WHAT YOU NEED TO DO:
Copy out, from the entries below, each line that holds the string "export".

Source data:
——————

(** ** Encodings *)
Module Encoding.
Definition base58_alphabet : list ascii :=
  String.list_ascii_of_string "123456789ABCDEFGHJKLMNPQRSTUVWXYZabcdefghijkmnopqrstuvwxyz".
Definition base64_alphabet : list ascii :=
  String.list_ascii_of_string "ABCDEFGHIJKLMNOPQRSTUVWXYZabcdefghijklmnopqrstuvwxyz0123456789+/".
Definition char_of (alphabet : list ascii) (d : Z) : ascii := default " "%char (alphabet !! Z.to_nat d).
Definition digit_of (alphabet : list ascii) (c : ascii) : option Z :=
  (λ x, Z.of_nat x.1) <$> list_find (c =.) alphabet.
Definition leading {A} `{EqDecision A} (x : A) (l : list A) : nat :=
  length l - length ((fix go l := match l with
                                  | y :: l' => if decide (y = x) then go l' else l
                                  | [] => []
                                  end) l).

(** A number from its digits, and its digits, in a base *)
Definition number (base : Z) (l : list Z) : Z := foldl (λ n d, base * n + d)%Z 0%Z l.
Fixpoint digits (fuel : nat) (base n : Z) (acc : list Z) : list Z :=
  match fuel with
  | 0 => acc
  | S fuel => if (n =? 0)%Z then acc
              else let '(q, r) := Z.div_eucl n base in digits fuel base q (r :: acc)
  end.

Definition base58 (b : list Z) : string :=
  String.string_of_list_ascii (char_of base58_alphabet <$>
    replicate (leading 0%Z b) 0%Z ++ digits (2 * length b) 58 (number 256 b) []).
(** The digits of a text, or the first character that is none and its index *)
Fixpoint text_digits (alphabet : list ascii) (i : nat) (l : list ascii) : list Z + (nat * ascii) :=
  match l with
  | [] => inl []
  | c :: l =>
      match digit_of alphabet c with
      | None => inr (i, c)
      | Some d => match text_digits alphabet (S i) l with inl ds => inl (d :: ds) | inr e => inr e end
      end
  end.
Definition base58_decode (s : string) : list Z + string :=
  match text_digits base58_alphabet 0 (String.list_ascii_of_string s) with
  | inr (i, c) => inr ("InvalidCharacter { character: '" +:+ String c "', index: " +:+ pretty i +:+ " }")
  | inl ds => inl (replicate (leading 0%Z ds) 0%Z ++ digits (length ds) 256 (number 58 ds) [])
  end.

Fixpoint sextets (b : list Z) : list (option Z) :=
  match b with
  | x :: y :: z :: b =>
      (Some <$> [x / 4; (x mod 4) * 16 + y / 16; (y mod 16) * 4 + z / 64; z mod 64]%Z) ++ sextets b
  | [x; y] => (Some <$> [x / 4; (x mod 4) * 16 + y / 16; (y mod 16) * 4]%Z) ++ [None]
  | [x] => (Some <$> [x / 4; (x mod 4) * 16]%Z) ++ [None; None]
  | [] => []
  end.
Definition base64 (b : list Z) : string :=
  String.string_of_list_ascii ((λ d, match d with Some d => char_of base64_alphabet d | None => "="%char end)
    <$> sextets b).
Fixpoint octets (l : list Z) : list Z :=
  match l with
  | a :: b :: c :: d :: l =>
      [a * 4 + b / 16; (b mod 16) * 16 + c / 4; (c mod 4) * 64 + d]%Z ++ octets l
  | [a; b; c] => [a * 4 + b / 16; (b mod 16) * 16 + c / 4]%Z
  | [a; b] => [a * 4 + b / 16]%Z
  | _ => []
  end.
Definition strip_padding (l : list ascii) : list ascii :=
  reverse (match reverse l with
           | "="%char :: "="%char :: l => l
           | "="%char :: l => l
           | l => l
           end).
Definition base64_decode (s : string) : list Z + string :=
  match text_digits base64_alphabet 0 (strip_padding (String.list_ascii_of_string s)) with
  | inr (i, c) => inr ("InvalidByte(" +:+ pretty i +:+ ", " +:+ pretty (nat_of_ascii c) +:+ ")")
  | inl ds => inl (octets ds)
  end.
End Encoding.
Import Encoding.

(** ** The node *)
Module Node.
Record account := mkAccount { lamports : Z; data : list Z; owner : N }.
Record bank := mkBank {
  slot : Z; accounts : list (N * account); statuses : list (Z * (unit + string))
}.
Definition status_of (b : bank) (signature : Z) : option (unit + string) :=
  (λ x, x.2.2) <$> list_find (λ x, x.1 = signature) (statuses b).
Definition base_timestamp : Z := 1000.
(** The block store: its roots, in ascending order *)
Definition store := list Z.

#[export] Instance query : QueryBank bank N Z Z account string := {|
  qb_slot := slot;
  qb_block_height := slot;
  (* 400 ms per slot *)
  qb_unix_timestamp b := (base_timestamp + slot b * 4 / 10)%Z;
  qb_genesis_creation_time _ := base_timestamp;
  qb_collector_id _ := 0%N;
  qb_transaction_count _ := 0%Z;
  qb_get_balance b k := match list_find (λ x, x.1 = k) (accounts b) with
                        | Some (_, (_, a)) => lamports a
                        | None => 0%Z
                        end;
  qb_get_account b k := (λ x, x.2.2) <$> list_find (λ x, x.1 = k) (accounts b);
  qb_status_cache_ancestors _ := [];
  qb_signature_status := status_of;
  qb_signature_status_slot b s := (λ r, (slot b, r)) <$> status_of b s;
  qb_last_blockhash _ := 9%Z;
  qb_is_blockhash_valid _ h := bool_decide (h = 9%Z);
  qb_last_valid_block_height b h := if bool_decide (h = 9%Z) then Some (slot b + 150)%Z else None;
  qb_minimum_balance_for_rent_exemption _ n := ((n + 128) * 6960)%Z;
  pubkey_to_string k := pretty k;
  hash_to_string h := pretty h
|}.
Definition block_of (s : Z) : ConfirmedBlock unit :=
  mkConfirmedBlock (Some (base_timestamp + s * 4 / 10)%Z) (Some s) ().
Definition rooted {A} (d : store) (s : Z) (a : A) : A + BlockstoreError :=
  if bool_decide (s ∈ d) then inl a else inr (BlockstoreOther "SlotNotRooted").
#[export] Instance blocks : BlockReads store unit := {|
  bs_max_root d := foldr Z.max 0%Z d;
  bs_is_root d s := bool_decide (s ∈ d);
  bs_is_skipped d s := bool_decide (s < foldr Z.max 0 d)%Z && negb (bool_decide (s ∈ d));
  bs_first_available_block d := inl 0%Z;
  bs_get_rooted_block d s := rooted d s (block_of s);
  bs_get_complete_block d s := rooted d s (block_of s);
  bs_get_rooted_block_time d s := rooted d s (base_timestamp + s * 4 / 10)%Z;
  bs_rooted_slot_iterator d s := inl (filter (λ x, s ≤ x)%Z d);
  bs_slot_meta_iterator d s := inl (filter (λ x, s ≤ x)%Z d)
|}.
#[export] Instance table : BigTable unit unit := {|
  bt_get_confirmed_block _ s := inr (BlockNotFound s);
  bt_get_confirmed_blocks _ _ _ := inl [];
  bt_first_available_block _ := inl None
|}.

Abbreviation handler := (Processor bank store unit).
Definition node (root : Z) (working : bank) (banks : list bank) (d : store) : handler :=
  mkProcessor (mkForks root working (λ s, head (filter (λ b, slot b = s) banks))) d true None 0.
(** [RpcHandler::start], with some accounts *)
Definition start (l : list (N * account)) : handler := node 0 (mkBank 0 l []) [mkBank 0 l []] [].
(** [add_roots_to_blockstore]: a bank for every root and one more *)
Definition add_roots (d : store) (roots : list Z) : handler :=
  let roots := filter (λ s, 0 < s)%Z roots in
  let last := foldr Z.max 0%Z roots in
  let banks := (λ s, mkBank s [] []) <$> roots ++ [last + 1]%Z in
  node last (mkBank (last + 1) [] []) banks (d ++ roots).

(** *** Accounts in the layout of the token programs *)

Definition key_bytes (k : N) : list Z := replicate 32 (Z.of_N k).
Fixpoint le_bytes (n : nat) (x : Z) : list Z :=
  match n with 0 => [] | S n => (x mod 256)%Z :: le_bytes n (x / 256)%Z end.
Definition le_number (l : list Z) : Z := foldr (λ b n, b + 256 * n)%Z 0%Z l.
(** [COption] of a key *)
Definition some_key (k : N) : list Z := [1; 0; 0; 0]%Z ++ key_bytes k.
Definition slice (o n : nat) (d : list Z) : list Z := take n (drop o d).
Definition token_account_data (mint holder delegate : N) (amount : Z) : list Z :=
  key_bytes mint ++ key_bytes holder ++ le_bytes 8 amount ++ some_key delegate ++ [1%Z] ++
  replicate 12 0%Z ++ le_bytes 8 30 ++ some_key holder.
Definition mint_data (authority : N) (supply decimals : Z) : list Z :=
  some_key authority ++ le_bytes 8 supply ++ [decimals; 1%Z] ++ some_key authority.
(** The types of extended accounts, and an account with extensions *)
Definition TYPE_MINT : Z := 1.
Definition TYPE_ACCOUNT : Z := 2.
Definition extended (base : list Z) (type : Z) (extension : list Z) : list Z :=
  base ++ replicate (165 - length base) 0%Z ++ [type] ++ extension.
Definition has_type (len : nat) (type : Z) (d : list Z) : bool :=
  (length d =? len) || ((165 <? length d) && bool_decide (d !! 165 = Some type)).
Definition is_token_account (d : list Z) : bool :=
  has_type 165 TYPE_ACCOUNT d && negb (bool_decide (d !! 108 = Some 0%Z)).
Definition is_mint (d : list Z) : bool := has_type 82 TYPE_MINT d && bool_decide (d !! 45 = Some 1%Z).
Definition key_at (o : nat) (d : list Z) : option N := Z.to_N <$> head (slice o 32 d).
Definition token_id : N := 6.
Definition token_2022 : N := 22.
Definition native_mint : N := 7.
#[export] Instance token_programs : TokenPrograms N := {|
  is_known_spl_token_id k := bool_decide (k = token_id) || bool_decide (k = token_2022);
  spl_token_id := token_id;
  token_2022_id := token_2022;
  native_mint_id := native_mint;
  native_mint_decimals := 9%Z;
  SPL_TOKEN_ACCOUNT_OWNER_OFFSET := 32;
  SPL_TOKEN_ACCOUNT_MINT_OFFSET := 0;
  account_packed_len := 165;
  ACCOUNTTYPE_ACCOUNT := TYPE_ACCOUNT;
  PUBKEY_BYTES := 32;
  pubkey_to_bytes := key_bytes;
  pubkey_try_from b := if length b =? 32 then key_at 0 b else None;
  valid_account_data := is_token_account;
  get_token_account_mint d := if is_token_account d then key_at 0 d else None
|}.
Definition unpack_token (d : list Z) : option (N * Z) :=
  if is_token_account d then (λ k, (k, le_number (slice 64 8 d))) <$> key_at 0 d else None.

——————

FINISHED EXERCISE:
#[export] Instance query : QueryBank bank N Z Z account string := {|
#[export] Instance blocks : BlockReads store unit := {|
#[export] Instance table : BigTable unit unit := {|
#[export] Instance token_programs : TokenPrograms N := {|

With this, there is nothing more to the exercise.